Saved data entries
------------------------------
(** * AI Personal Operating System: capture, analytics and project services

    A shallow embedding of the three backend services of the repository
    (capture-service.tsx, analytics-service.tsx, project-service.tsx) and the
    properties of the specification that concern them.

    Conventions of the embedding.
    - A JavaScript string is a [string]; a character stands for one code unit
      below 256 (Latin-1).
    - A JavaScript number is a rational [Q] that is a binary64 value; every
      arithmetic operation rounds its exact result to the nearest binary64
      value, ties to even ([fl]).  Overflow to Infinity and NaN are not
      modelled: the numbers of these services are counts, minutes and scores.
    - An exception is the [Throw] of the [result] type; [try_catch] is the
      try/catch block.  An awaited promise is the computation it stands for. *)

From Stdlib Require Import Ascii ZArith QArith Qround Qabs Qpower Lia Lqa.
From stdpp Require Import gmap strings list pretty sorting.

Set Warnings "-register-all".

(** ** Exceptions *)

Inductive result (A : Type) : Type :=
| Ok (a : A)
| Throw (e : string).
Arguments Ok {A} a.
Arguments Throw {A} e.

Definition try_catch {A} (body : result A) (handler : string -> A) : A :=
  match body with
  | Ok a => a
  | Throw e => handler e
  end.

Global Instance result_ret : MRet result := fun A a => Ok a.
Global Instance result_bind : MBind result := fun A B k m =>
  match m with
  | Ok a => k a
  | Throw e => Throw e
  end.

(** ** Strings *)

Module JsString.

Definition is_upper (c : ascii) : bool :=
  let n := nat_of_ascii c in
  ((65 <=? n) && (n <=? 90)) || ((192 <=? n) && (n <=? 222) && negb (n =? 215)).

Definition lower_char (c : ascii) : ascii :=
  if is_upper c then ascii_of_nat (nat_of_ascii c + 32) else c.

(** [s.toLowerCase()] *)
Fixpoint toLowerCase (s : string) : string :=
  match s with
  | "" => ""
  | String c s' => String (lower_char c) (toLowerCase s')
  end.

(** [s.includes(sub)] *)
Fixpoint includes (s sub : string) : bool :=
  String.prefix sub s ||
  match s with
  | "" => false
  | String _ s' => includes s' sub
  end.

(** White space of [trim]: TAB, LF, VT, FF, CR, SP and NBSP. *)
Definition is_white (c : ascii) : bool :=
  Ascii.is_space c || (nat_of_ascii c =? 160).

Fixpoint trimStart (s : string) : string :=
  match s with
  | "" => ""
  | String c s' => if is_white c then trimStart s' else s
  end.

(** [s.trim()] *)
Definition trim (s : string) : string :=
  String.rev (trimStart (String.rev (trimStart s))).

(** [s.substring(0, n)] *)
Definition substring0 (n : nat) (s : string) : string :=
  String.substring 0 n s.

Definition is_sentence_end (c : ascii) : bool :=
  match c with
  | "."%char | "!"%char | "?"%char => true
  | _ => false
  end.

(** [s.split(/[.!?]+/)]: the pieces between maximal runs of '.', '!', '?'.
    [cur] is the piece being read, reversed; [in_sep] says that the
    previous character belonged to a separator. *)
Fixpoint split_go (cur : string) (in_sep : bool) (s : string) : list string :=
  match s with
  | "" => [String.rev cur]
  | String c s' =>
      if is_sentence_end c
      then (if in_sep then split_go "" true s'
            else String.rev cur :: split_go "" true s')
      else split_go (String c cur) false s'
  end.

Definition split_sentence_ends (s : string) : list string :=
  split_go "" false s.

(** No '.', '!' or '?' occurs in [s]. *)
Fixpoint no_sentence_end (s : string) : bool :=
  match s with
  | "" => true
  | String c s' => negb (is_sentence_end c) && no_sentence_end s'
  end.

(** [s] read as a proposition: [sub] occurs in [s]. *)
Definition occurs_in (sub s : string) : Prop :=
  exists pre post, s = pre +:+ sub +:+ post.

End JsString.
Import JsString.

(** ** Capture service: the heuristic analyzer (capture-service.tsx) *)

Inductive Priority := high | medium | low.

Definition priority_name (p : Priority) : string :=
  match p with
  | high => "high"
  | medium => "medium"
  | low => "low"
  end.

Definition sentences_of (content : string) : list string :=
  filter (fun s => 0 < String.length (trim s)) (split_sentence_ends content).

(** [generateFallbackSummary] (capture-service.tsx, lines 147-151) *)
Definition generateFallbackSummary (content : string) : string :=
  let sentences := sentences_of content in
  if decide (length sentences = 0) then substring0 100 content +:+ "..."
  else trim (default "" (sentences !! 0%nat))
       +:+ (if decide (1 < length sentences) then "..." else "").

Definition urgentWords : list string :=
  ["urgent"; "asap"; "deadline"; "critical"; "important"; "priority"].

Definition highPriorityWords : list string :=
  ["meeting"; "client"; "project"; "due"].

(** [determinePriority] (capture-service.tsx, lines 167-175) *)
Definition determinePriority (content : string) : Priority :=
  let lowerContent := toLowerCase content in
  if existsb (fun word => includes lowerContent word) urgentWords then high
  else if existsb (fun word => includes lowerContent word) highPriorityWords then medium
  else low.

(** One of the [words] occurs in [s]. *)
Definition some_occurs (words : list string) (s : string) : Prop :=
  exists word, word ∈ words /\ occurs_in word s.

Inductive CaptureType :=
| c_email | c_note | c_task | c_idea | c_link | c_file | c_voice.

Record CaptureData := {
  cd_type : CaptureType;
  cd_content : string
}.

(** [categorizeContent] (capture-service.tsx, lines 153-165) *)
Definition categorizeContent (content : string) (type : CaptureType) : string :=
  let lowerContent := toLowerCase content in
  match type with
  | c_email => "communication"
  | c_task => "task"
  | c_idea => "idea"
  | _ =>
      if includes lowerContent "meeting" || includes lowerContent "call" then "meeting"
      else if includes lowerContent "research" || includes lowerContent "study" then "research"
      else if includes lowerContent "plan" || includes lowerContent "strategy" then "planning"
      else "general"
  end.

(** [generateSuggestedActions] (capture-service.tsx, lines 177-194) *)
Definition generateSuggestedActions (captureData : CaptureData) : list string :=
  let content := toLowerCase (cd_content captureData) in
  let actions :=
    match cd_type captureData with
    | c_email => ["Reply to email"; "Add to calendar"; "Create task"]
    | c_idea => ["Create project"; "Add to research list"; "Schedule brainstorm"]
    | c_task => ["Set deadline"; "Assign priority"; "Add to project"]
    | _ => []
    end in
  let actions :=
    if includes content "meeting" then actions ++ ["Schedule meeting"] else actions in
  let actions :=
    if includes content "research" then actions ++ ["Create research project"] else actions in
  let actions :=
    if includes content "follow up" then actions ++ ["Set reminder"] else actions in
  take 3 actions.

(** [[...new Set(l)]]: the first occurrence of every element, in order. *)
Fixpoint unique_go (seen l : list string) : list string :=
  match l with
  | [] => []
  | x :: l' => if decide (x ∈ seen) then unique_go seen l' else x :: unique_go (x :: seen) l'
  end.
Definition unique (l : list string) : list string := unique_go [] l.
------------------------------
■ TO DO ■
From the first line of the records above down to the line containing "Ascii.is_space c ||", repeat each line exactly as written. Include both of those lines and add nothing.

■ SOLUTION TO THIS EXERCISE ■
(** * AI Personal Operating System: capture, analytics and project services

    A shallow embedding of the three backend services of the repository
    (capture-service.tsx, analytics-service.tsx, project-service.tsx) and the
    properties of the specification that concern them.

    Conventions of the embedding.
    - A JavaScript string is a [string]; a character stands for one code unit
      below 256 (Latin-1).
    - A JavaScript number is a rational [Q] that is a binary64 value; every
      arithmetic operation rounds its exact result to the nearest binary64
      value, ties to even ([fl]).  Overflow to Infinity and NaN are not
      modelled: the numbers of these services are counts, minutes and scores.
    - An exception is the [Throw] of the [result] type; [try_catch] is the
      try/catch block.  An awaited promise is the computation it stands for. *)

From Stdlib Require Import Ascii ZArith QArith Qround Qabs Qpower Lia Lqa.
From stdpp Require Import gmap strings list pretty sorting.

Set Warnings "-register-all".

(** ** Exceptions *)

Inductive result (A : Type) : Type :=
| Ok (a : A)
| Throw (e : string).
Arguments Ok {A} a.
Arguments Throw {A} e.

Definition try_catch {A} (body : result A) (handler : string -> A) : A :=
  match body with
  | Ok a => a
  | Throw e => handler e
  end.

Global Instance result_ret : MRet result := fun A a => Ok a.
Global Instance result_bind : MBind result := fun A B k m =>
  match m with
  | Ok a => k a
  | Throw e => Throw e
  end.

(** ** Strings *)

Module JsString.

Definition is_upper (c : ascii) : bool :=
  let n := nat_of_ascii c in
  ((65 <=? n) && (n <=? 90)) || ((192 <=? n) && (n <=? 222) && negb (n =? 215)).

Definition lower_char (c : ascii) : ascii :=
  if is_upper c then ascii_of_nat (nat_of_ascii c + 32) else c.

(** [s.toLowerCase()] *)
Fixpoint toLowerCase (s : string) : string :=
  match s with
  | "" => ""
  | String c s' => String (lower_char c) (toLowerCase s')
  end.

(** [s.includes(sub)] *)
Fixpoint includes (s sub : string) : bool :=
  String.prefix sub s ||
  match s with
  | "" => false
  | String _ s' => includes s' sub
  end.

(** White space of [trim]: TAB, LF, VT, FF, CR, SP and NBSP. *)
Definition is_white (c : ascii) : bool :=
  Ascii.is_space c || (nat_of_ascii c =? 160).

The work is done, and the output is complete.